[What to produce]
Below are entries. Reproduce exactly the lines between the line holding "0x21e1cde6; 0xc33707d6; 0xf4d50d87;" and the line holding "Definition nthZ (l", inclusive, and only those.

(Stored records)
___

(** * The Vectara vector-store adapter of langchain, as used by comAI

    A shallow embedding of
    [langchain/vectorstores/vectara.py] (class [Vectara]) and the properties
    of its upsert / retry and similarity-search contract.

    Conventions of the embedding.
    - A Python [str] is a Rocq [string] holding its UTF-8 code units, so
      [text.encode("utf-8")] is the list of its bytes.
    - A Python [int] is a [Z]; a Python [float] is an IEEE [spec_float].
    - Values that come out of [response.json()] are [json] trees; a Python
      [dict] is the list of its items in insertion order.
    - The remote service is an oracle [post] over an abstract world; a call
      either is answered by a [response] or is aborted inside [requests]
      (connection failure, timeout expiry), which raises.
    - Every operation of the adapter is a computation [M A] that threads the
      world, may raise, and emits the requests it posts and the records it
      logs. *)

From Stdlib Require Import ZArith List Bool Lia.
From Stdlib.Strings Require Import String Ascii Byte.
From Stdlib Require Import DecimalString SpecFloat.
Import ListNotations.

Local Open Scope string_scope.
Local Open Scope Z_scope.
Local Open Scope list_scope.

(* ================================================================== *)
(** ** [hashlib.md5]: the MD5 digest of RFC 1321 *)
(* ================================================================== *)

Module MD5.

Definition wrap32 (x : Z) : Z := x mod 2 ^ 32.

Definition rotl32 (x c : Z) : Z :=
  wrap32 (Z.lor (Z.shiftl x c) (Z.shiftr x (32 - c))).

Definition not32 (x : Z) : Z := Z.lxor x 0xffffffff.

(** Per-round shift amounts. *)
Definition S : list Z :=
  [ 7; 12; 17; 22;  7; 12; 17; 22;  7; 12; 17; 22;  7; 12; 17; 22;
    5;  9; 14; 20;  5;  9; 14; 20;  5;  9; 14; 20;  5;  9; 14; 20;
    4; 11; 16; 23;  4; 11; 16; 23;  4; 11; 16; 23;  4; 11; 16; 23;
    6; 10; 15; 21;  6; 10; 15; 21;  6; 10; 15; 21;  6; 10; 15; 21 ].

(** [K[i] = floor (2^32 * |sin (i + 1)|)]. *)
Definition K : list Z :=
  [ 0xd76aa478; 0xe8c7b756; 0x242070db; 0xc1bdceee;
    0xf57c0faf; 0x4787c62a; 0xa8304613; 0xfd469501;
    0x698098d8; 0x8b44f7af; 0xffff5bb1; 0x895cd7be;
    0x6b901122; 0xfd987193; 0xa679438e; 0x49b40821;
    0xf61e2562; 0xc040b340; 0x265e5a51; 0xe9b6c7aa;
    0xd62f105d; 0x02441453; 0xd8a1e681; 0xe7d3fbc8;
    0x21e1cde6; 0xc33707d6; 0xf4d50d87; 0x455a14ed;
    0xa9e3e905; 0xfcefa3f8; 0x676f02d9; 0x8d2a4c8a;
    0xfffa3942; 0x8771f681; 0x6d9d6122; 0xfde5380c;
    0xa4beea44; 0x4bdecfa9; 0xf6bb4b60; 0xbebfbc70;
    0x289b7ec6; 0xeaa127fa; 0xd4ef3085; 0x04881d05;
    0xd9d4d039; 0xe6db99e5; 0x1fa27cf8; 0xc4ac5665;
    0xf4292244; 0x432aff97; 0xab9423a7; 0xfc93a039;
    0x655b59c3; 0x8f0ccc92; 0xffeff47d; 0x85845dd1;
    0x6fa87e4f; 0xfe2ce6e0; 0xa3014314; 0x4e0811a1;
    0xf7537e82; 0xbd3af235; 0x2ad7d2bb; 0xeb86d391 ].

Definition nthZ (l : list Z) (i : Z) : Z := nth (Z.to_nat i) l 0.

(** The four 32-bit chaining variables A, B, C, D. *)
Record regs := Regs { rA : Z; rB : Z; rC : Z; rD : Z }.

Definition init : regs :=
  Regs 0x67452301 0xefcdab89 0x98badcfe 0x10325476.

(** Little-endian conversions. *)
Definition word_of_bytes (b0 b1 b2 b3 : Z) : Z :=
  b0 + 256 * b1 + 65536 * b2 + 16777216 * b3.

Definition bytes_of_word (w : Z) : list Z :=
  [ w mod 256; (w / 256) mod 256; (w / 65536) mod 256;
    (w / 16777216) mod 256 ].

Fixpoint words_of_bytes (fuel : nat) (bs : list Z) : list Z :=
  match fuel, bs with
  | Datatypes.S fuel', b0 :: b1 :: b2 :: b3 :: rest =>
      word_of_bytes b0 b1 b2 b3 :: words_of_bytes fuel' rest
  | _, _ => []
  end.

(** Padding: one 0x80 byte, zeros up to 56 modulo 64, then the bit
    length as a 64-bit little-endian integer. *)
Definition pad (msg : list Z) : list Z :=
  let len := Z.of_nat (List.length msg) in
  let bits := (8 * len) mod 2 ^ 64 in
  msg ++ [0x80] ++ repeat 0 (Z.to_nat ((55 - len) mod 64))
      ++ bytes_of_word (bits mod 2 ^ 32)
      ++ bytes_of_word (bits / 2 ^ 32).

(** One of the 64 operations of a block. *)
Definition step (M : list Z) (r : regs) (i : Z) : regs :=
  let '(Regs a b c d) := r in
  let '(f, g) :=
    if i <? 16 then
      (Z.lor (Z.land b c) (Z.land (not32 b) d), i)
    else if i <? 32 then
      (Z.lor (Z.land d b) (Z.land (not32 d) c), (5 * i + 1) mod 16)
    else if i <? 48 then
      (Z.lxor (Z.lxor b c) d, (3 * i + 5) mod 16)
    else
      (Z.lxor c (Z.lor b (not32 d)), (7 * i) mod 16) in
  let f' := wrap32 (f + a + nthZ K i + nthZ M g) in
  Regs d (wrap32 (b + rotl32 f' (nthZ S i))) b c.

Definition rounds : list Z := map Z.of_nat (seq 0 64).

Definition process_block (r : regs) (block : list Z) : regs :=
  let M := words_of_bytes 16 block in
  let r' := fold_left (step M) rounds r in
  Regs (wrap32 (rA r + rA r')) (wrap32 (rB r + rB r'))
       (wrap32 (rC r + rC r')) (wrap32 (rD r + rD r')).

Fixpoint process (fuel : nat) (r : regs) (bs : list Z) : regs :=
  match fuel, bs with
  | Datatypes.S fuel', _ :: _ =>
      process fuel' (process_block r (firstn 64 bs)) (skipn 64 bs)
  | _, _ => r
  end.

(** [md5(data).digest()]: 16 bytes. *)
Definition digest (data : list byte) : list Z :=
  let bs := pad (map (fun b => Z.of_N (Byte.to_N b)) data) in
  let r := process (List.length bs) init bs in
  bytes_of_word (rA r) ++ bytes_of_word (rB r)
    ++ bytes_of_word (rC r) ++ bytes_of_word (rD r).

Definition hex_digit (n : Z) : ascii :=
  nth (Z.to_nat n)
      (list_ascii_of_string "0123456789abcdef") "0"%char.

Fixpoint hex_of_bytes (bs : list Z) : string :=
  match bs with
  | [] => EmptyString
  | b :: rest =>
      String (hex_digit (b / 16))
             (String (hex_digit (b mod 16)) (hex_of_bytes rest))
  end.

(** [md5(data).hexdigest()]: 32 lowercase hexadecimal digits. *)
Definition hexdigest (data : list byte) : string :=
  hex_of_bytes (digest data).

End MD5.

(** [text.encode("utf-8")]. *)
Definition encode_utf8 (text : string) : list byte :=
  list_byte_of_string text.

(** The document id of a text: [md5(text.encode("utf-8")).hexdigest()]. *)
Definition doc_id_of (text : string) : string :=
  MD5.hexdigest (encode_utf8 text).

(* ================================================================== *)
(** ** Python values *)
(* ================================================================== *)

#[local] Set Warnings "-register-all".

(** What [response.json()] can return, and what [json.dumps] is given. *)
Inductive json : Type :=
| JNull
| JBool (b : bool)
| JInt (z : Z)
| JFloat (f : spec_float)
| JStr (s : string)
| JArr (l : list json)
| JObj (o : list (string * json)).

(** A [dict] with [str] keys, as the items in insertion order. *)
Definition strdict := list (string * json).

Inductive transport_failure := ConnectionError | Timeout.

(** The exceptions that can leave the adapter. None is caught anywhere in
    the class. *)
Inductive exn :=
| RequestException (why : transport_failure)
| JSONDecodeError
| KeyError (key : json)
| TypeError
| IndexError
| ValidationError.

Inductive pyresult (A : Type) :=
| Returns (a : A)
| Raises (e : exn).
Arguments Returns {A} a.
Arguments Raises {A} e.

Module Py.

Definition opt_str (o : option string) : json :=
  match o with Some s => JStr s | None => JNull end.

(** [str(n)] for an [int]. *)
Definition str_of_int (n : Z) : string :=
  NilZero.string_of_int (Z.to_int n).

Fixpoint lookup (k : string) (d : strdict) : option json :=
  match d with
  | [] => None
  | (k', v) :: rest => if String.eqb k' k then Some v else lookup k rest
  end.

(** [bool(v)]. *)
Definition truthy (v : json) : bool :=
  match v with
  | JNull => false
  | JBool b => b
  | JInt z => negb (z =? 0)
  | JFloat (S754_zero _) => false
  | JFloat _ => true
  | JStr s => negb (String.eqb s "")
  | JArr l => match l with [] => false | _ => true end
  | JObj o => match o with [] => false | _ => true end
  end.

(** [v == s] for a [str] literal [s]: only a [str] equals a [str]. *)
Definition eq_str (v : json) (s : string) : bool :=
  match v with JStr t => String.eqb t s | _ => false end.

(** [needle in hay] on strings: substring test. *)
Fixpoint is_prefix (p s : string) : bool :=
  match p, s with
  | EmptyString, _ => true
  | String a p', String b s' => Ascii.eqb a b && is_prefix p' s'
  | String _ _, EmptyString => false
  end.

Fixpoint is_substring (needle hay : string) : bool :=
  is_prefix needle hay
  || match hay with
     | EmptyString => false
     | String _ hay' => is_substring needle hay'
     end.

(** The characters of a [str]: a lead code unit with the continuation
    units (10xxxxxx) that follow it. *)
Definition is_continuation (c : ascii) : bool :=
  let n := N_of_ascii c in (128 <=? n)%N && (n <? 192)%N.

Fixpoint split_chars (s : string) : string * list string :=
  match s with
  | EmptyString => (EmptyString, [])
  | String c rest =>
      let '(pending, cs) := split_chars rest in
      if is_continuation c then (String c pending, cs)
      else (EmptyString, String c pending :: cs)
  end.
(** * letsencrypt: argument pre-processing, the manual authenticator and the
      SNI challenge of the web-server client

    A shallow embedding of

    - [letsencrypt/cli.py]: [HelpfulArgumentParser.determine_verb],
      [HelpfulArgumentParser.prescan_for_flag], [process_domain] and
      [HelpfulArgumentParser.handle_csr];
    - [letsencrypt/plugins/manual.py]: [Authenticator.prepare], [perform],
      [_perform_single] and [cleanup];
    - [client-webserver/sni_challenge.py]: [perform_sni_cert_challenge],
      [cleanup] and the helpers they call.

    Python objects that are mutated in place (the argument list of the parser,
    the namespace of parsed arguments, the plugin instance, the file system)
    are threaded explicitly through the functions.  A Python exception is a
    value of [exn]; a call that raises keeps the mutations made before the
    exception. *)

From Stdlib Require Import Ascii String.
From stdpp Require Import gmap strings list.

(** ** Python values shared by the three modules *)

Module Py.

(** The exception classes raised by the embedded code or by the library
    calls it makes.  [Error], [PluginError] and [ConfigurationError] are
    those of [letsencrypt.errors]; the string is the message. *)
Inductive exn : Type :=
| Error (msg : string)
| PluginError (msg : string)
| ConfigurationError (msg : string)
| AssertionError (msg : string)
| ValueError
| IndexError
| TypeError
| UnboundLocalError (var : string)
| OSError
| IOError
| CryptoError
| SystemExit.

Inductive result (A : Type) : Type :=
| Ok (a : A)
| Raise (e : exn).
Arguments Ok {A} a.
Arguments Raise {A} e.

___

[Result of the exercise]
    0x21e1cde6; 0xc33707d6; 0xf4d50d87; 0x455a14ed;
    0xa9e3e905; 0xfcefa3f8; 0x676f02d9; 0x8d2a4c8a;
    0xfffa3942; 0x8771f681; 0x6d9d6122; 0xfde5380c;
    0xa4beea44; 0x4bdecfa9; 0xf6bb4b60; 0xbebfbc70;
    0x289b7ec6; 0xeaa127fa; 0xd4ef3085; 0x04881d05;
    0xd9d4d039; 0xe6db99e5; 0x1fa27cf8; 0xc4ac5665;
    0xf4292244; 0x432aff97; 0xab9423a7; 0xfc93a039;
    0x655b59c3; 0x8f0ccc92; 0xffeff47d; 0x85845dd1;
    0x6fa87e4f; 0xfe2ce6e0; 0xa3014314; 0x4e0811a1;
    0xf7537e82; 0xbd3af235; 0x2ad7d2bb; 0xeb86d391 ].

Definition nthZ (l : list Z) (i : Z) : Z := nth (Z.to_nat i) l 0.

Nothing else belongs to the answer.